Studio album by Loene Carmen
- Released: 2002
- Recorded: Loose Connections, Darlinghurst, NSW
- Genre: Singer Songwriter Electronic Alternative rock
- Length: 52:09
- Label: Chiquita
- Producer: Loene Carmen

Loene Carmen chronology
|  | Born Funky Born Free (2002) | Slight Delay (2004) |

= Born Funky Born Free =

Born Funky Born Free is the debut album from Australian singer/songwriter Loene Carmen. It was independently released in 2002 on Chiquita Records in Australia. It was recorded in Carmen's home studio, Loose Connections, in Darlinghurst, NSW and mixed and mastered at BJB Studios by Chris Townend.

Carmen states this album was inspired by funk pioneer Betty Davis. "I called my first album Born Funky Born Free in some kind of homage to Betty (Davis), and wrote a song from her imagined point of view called My Friends Call Me Foxy. Performing it always makes me stand up a little straighter."

"Mainly it was just me alone with headphones on, in my own little world..."

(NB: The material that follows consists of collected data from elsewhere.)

(** [utf8.DecodeRune]: the number of bytes of the well-formed UTF-8
    sequence [s] starts with, [0] when there is none. *)
Definition utf8_len (s : string) : nat :=
  match s with
  | String c0 (String c1 r1) =>
      let b0 := byte_val c0 in
      if in_range 194 223 c0 then (if is_cont c1 then 2 else 0)%nat
      else match r1 with
      | String c2 r2 =>
          if in_range 224 239 c0 then
            if (if b0 =? 224 then in_range 160 191 c1
                else if b0 =? 237 then in_range 128 159 c1
                else is_cont c1) && is_cont c2
            then 3%nat else 0%nat
          else if in_range 240 244 c0 then
            match r2 with
            | String c3 _ =>
                if (if b0 =? 240 then in_range 144 191 c1
                    else if b0 =? 244 then in_range 128 143 c1
                    else is_cont c1) && is_cont c2 && is_cont c3
                then 4%nat else 0%nat
            | EmptyString => 0%nat
            end
          else 0%nat
      | EmptyString => 0%nat
      end
  | _ => 0%nat
  end.

(** [utf8.EncodeRune] *)
Definition utf8_encode (r : Z) : string :=
  if r <? 128 then String (byte_of r) EmptyString
  else if r <? 2048 then
    String (byte_of (192 + r / 64))
      (String (byte_of (128 + r mod 64)) EmptyString)
  else if r <? 65536 then
    String (byte_of (224 + r / 4096))
      (String (byte_of (128 + (r / 64) mod 64))
         (String (byte_of (128 + r mod 64)) EmptyString))
  else
    String (byte_of (240 + r / 262144))
      (String (byte_of (128 + (r / 4096) mod 64))
         (String (byte_of (128 + (r / 64) mod 64))
            (String (byte_of (128 + r mod 64)) EmptyString))).

Definition ReplacementChar : Z := 65533.

Definition is_surrogate (r : Z) : bool := (55296 <=? r) && (r <? 57344).

(** [utf16.DecodeRune] *)
Definition utf16_decode (r1 r2 : Z) : Z :=
  if (55296 <=? r1) && (r1 <? 56320) && (56320 <=? r2) && (r2 <? 57344)
  then (r1 - 55296) * 1024 + (r2 - 56320) + 65536
  else ReplacementChar.

(** The body of a string literal, after the opening quote: the unquoted
    text and the rest past the closing quote; [None] where the scanner
    reports a syntax error. *)
Fixpoint scan_string (fuel : nat) (s : string) : option (string * string) :=
  match fuel with
  | O => None
  | S fuel' =>
      match s with
      | EmptyString => None
      | String c r =>
          if Ascii.eqb c dquote then Some (EmptyString, r)
          else if Ascii.eqb c backslash then
            match r with
            | String e r' =>
                let simple (b : Z) :=
                  match scan_string fuel' r' with
                  | Some (t, rest) => Some (String (byte_of b) t, rest)
                  | None => None
                  end in
                if Ascii.eqb e dquote then simple 34
                else if Ascii.eqb e backslash then simple 92
                else if Ascii.eqb e "/" then simple 47
                else if Ascii.eqb e "b" then simple 8
                else if Ascii.eqb e "f" then simple 12
                else if Ascii.eqb e "n" then simple 10
                else if Ascii.eqb e "r" then simple 13
                else if Ascii.eqb e "t" then simple 9
                else if Ascii.eqb e "u" then
                  match hex4 r' with
                  | None => None
                  | Some (rr, r2) =>
                      let '(rune, r3) :=
                        if is_surrogate rr then
                          match r2 with
                          | String b1 (String u1 r2') =>
                              if Ascii.eqb b1 backslash && Ascii.eqb u1 "u"
                              then
                                match hex4 r2' with
                                | Some (rr1, r4) =>
                                    if utf16_decode rr rr1
                                       =? ReplacementChar
                                    then (ReplacementChar, r2)
                                    else (utf16_decode rr rr1, r4)
                                | None => (ReplacementChar, r2)
                                end
                              else (ReplacementChar, r2)
                          | _ => (ReplacementChar, r2)
                          end
                        else (rr, r2) in
                      match scan_string fuel' r3 with
                      | Some (t, rest) => Some (utf8_encode rune +:+ t, rest)
                      | None => None
                      end
                  end
                else None
            | EmptyString => None
            end
          else if byte_val c <? 32 then None
          else if byte_val c <? 128 then
            match scan_string fuel' r with
            | Some (t, rest) => Some (String c t, rest)
            | None => None
            end
          else
            match utf8_len s with
            | O =>
                match scan_string fuel' r with
                | Some (t, rest) =>
                    Some (utf8_encode ReplacementChar +:+ t, rest)
                | None => None
                end
            | n =>
                match scan_string fuel' (drop n s) with
                | Some (t, rest) => Some (take n s +:+ t, rest)
                | None => None
                end
            end
      end
  end.

(** *** Numbers *)

Fixpoint span_digits (s : string) : string * string :=
  match s with
  | String c s' =>
      if is_digit c then let '(d, r) := span_digits s' in (String c d, r)
      else (EmptyString, s)
  | EmptyString => (EmptyString, EmptyString)
  end.

(** A number literal: an optional minus sign, an integer part with no
    leading zero, an optional fraction and an optional exponent. *)
Definition scan_number (s : string) : option (string * string) :=
  let '(sign, s1) :=
    match s with
    | String "-" r => ("-", r)
    | _ => (EmptyString, s)
    end in
  match s1 with
  | String c r =>
      if negb (is_digit c) then None
      else
        let '(int_part, s2) :=
          if Ascii.eqb c "0" then ("0", r) else span_digits s1 in
        let frac :=
          match s2 with
          | String "." r2 =>
              let '(d, s3) := span_digits r2 in
              if String.eqb d EmptyString then None
              else Some ("." +:+ d, s3)
          | _ => Some (EmptyString, s2)
          end in
        match frac with
        | None => None
        | Some (frac_part, s3) =>
            let exp :=
              match s3 with
              | String e r3 =>
                  if Ascii.eqb e "e" || Ascii.eqb e "E" then
                    let '(esign, r4) :=
                      match r3 with
                      | String "+" r' => ("+", r')
                      | String "-" r' => ("-", r')
                      | _ => (EmptyString, r3)
                      end in
                    let '(d, s4) := span_digits r4 in
                    if String.eqb d EmptyString then None
                    else Some (String e esign +:+ d, s4)
                  else Some (EmptyString, s3)
              | EmptyString => Some (EmptyString, s3)
              end in
            match exp with
            | None => None
            | Some (exp_part, s4) =>
                Some (sign +:+ int_part +:+ frac_part +:+ exp_part, s4)
            end
        end
  | EmptyString => None
  end.

(** *** Values *)

Definition maxNestingDepth : Z := 10000.

(** One JSON value at the start of [s] (after white space), and the
    rest of the text. *)
Fixpoint scan_value (fuel : nat) (depth : Z) (s : string)
    : option (json * string) :=
  match fuel with
  | O => None
  | S fuel' =>
      match skip_ws s with
      | EmptyString => None
      | String c r =>
          if Ascii.eqb c "{" then
            if maxNestingDepth <? depth + 1 then None
            else
              match skip_ws r with
              | String "}" r' => Some (JObject [], r')
              | _ =>
                  match scan_members fuel' (depth + 1) r with
                  | Some (ms, r') => Some (JObject ms, r')
                  | None => None
                  end
              end
          else if Ascii.eqb c "[" then
            if maxNestingDepth <? depth + 1 then None
            else
              match skip_ws r with
              | String "]" r' => Some (JArray [], r')
              | _ =>
                  match scan_elems fuel' (depth + 1) r with
                  | Some (es, r') => Some (JArray es, r')
                  | None => None
                  end
              end
          else if Ascii.eqb c dquote then
            match scan_string (S (String.length r)) r with
            | Some (t, r') => Some (JString t, r')
            | None => None
            end
          else if Ascii.eqb c "-" || is_digit c then
            match scan_number (String c r) with
            | Some (lit, r') => Some (JNumber lit, r')
            | None => None
            end
          else if has_prefix "true" (String c r) then
            Some (JBool true, drop 4 (String c r))
          else if has_prefix "false" (String c r) then
            Some (JBool false, drop 5 (String c r))
          else if has_prefix "null" (String c r) then
            Some (JNull, drop 4 (String c r))
          else None
      end
  end

(** The members of an object, from a key to the closing brace. *)
with scan_members (fuel : nat) (depth : Z) (s : string)
    : option (list (string * json) * string) :=
  match fuel with
  | O => None
  | S fuel' =>
      match skip_ws s with
      | String c r =>
          if Ascii.eqb c dquote then
            match scan_string (S (String.length r)) r with
            | Some (key, r1) =>
                match skip_ws r1 with
                | String ":" r2 =>
                    match scan_value fuel' depth r2 with
                    | Some (v, r3) =>
                        match skip_ws r3 with
                        | String "," r4 =>
                            match scan_members fuel' depth r4 with
                            | Some (ms, r5) => Some ((key, v) :: ms, r5)
                            | None => None
                            end
                        | String "}" r4 => Some ([(key, v)], r4)
                        | _ => None
                        end
                    | None => None
                    end
                | _ => None
                end
            | None => None
            end
          else None
      | EmptyString => None
      end
  end

(** The elements of an array, from a value to the closing bracket. *)
with scan_elems (fuel : nat) (depth : Z) (s : string)
    : option (list json * string) :=
  match fuel with
  | O => None
  | S fuel' =>
      match scan_value fuel' depth s with
      | Some (v, r1) =>
          match skip_ws r1 with
          | String "," r2 =>
              match scan_elems fuel' depth r2 with
              | Some (es, r3) => Some (v :: es, r3)
              | None => None
              end
          | String "]" r2 => Some ([v], r2)
          | _ => None
          end
      | None => None
      end
  end.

In 2022 she reflected on the recording process for Talkhouse "I knew I was making a really weird-sounding album that was not likely to find many listeners, but I couldn’t stop. I was in love with it, and with the whole process. It felt like a statement album: This is who I am, if you don’t like the heat, get out of the kitchen. I’d always been a weirdo, I was just letting it all hang out — half girl, half beast. I didn’t even think about trying to find a label to release it; I just got it all ready for release, got quotes from CD printing places, squirreled away what funds I could towards it, and put the rest on a shonky credit card. Once I’d paid it off, I was ready to make the next one."

==Personnel==
- Loene Carmen - vocals, guitar, organ, beats
- Cathy Green - bass, vocals
- Simon Day - guitar
- James Cruickshank - guitar, organ
- Kristyna - guitar

==Track listing==
1. "Born Funky Born Free" (3:39)
2. "My Friends Call Me Foxy" (4:24)
3. "Rock On" (4:56)
4. "Half Girl Half Beast" (4:41)
5. "Chiquita Dub" (3:25)
6. "Girl You Feel Alright To Me" (4:47)
7. "The Doctor" (3:48)
8. "I've Got Those Tickets You Wanted" (3:28)
9. "The Green Ray" (4:09)
10. "Gemini" (3:51)
11. "Drag the River" (4:15)
12. "White Wine & Cigarettes (Rest Hard)" (2:42)
13. "How Close Are You?" (4:24)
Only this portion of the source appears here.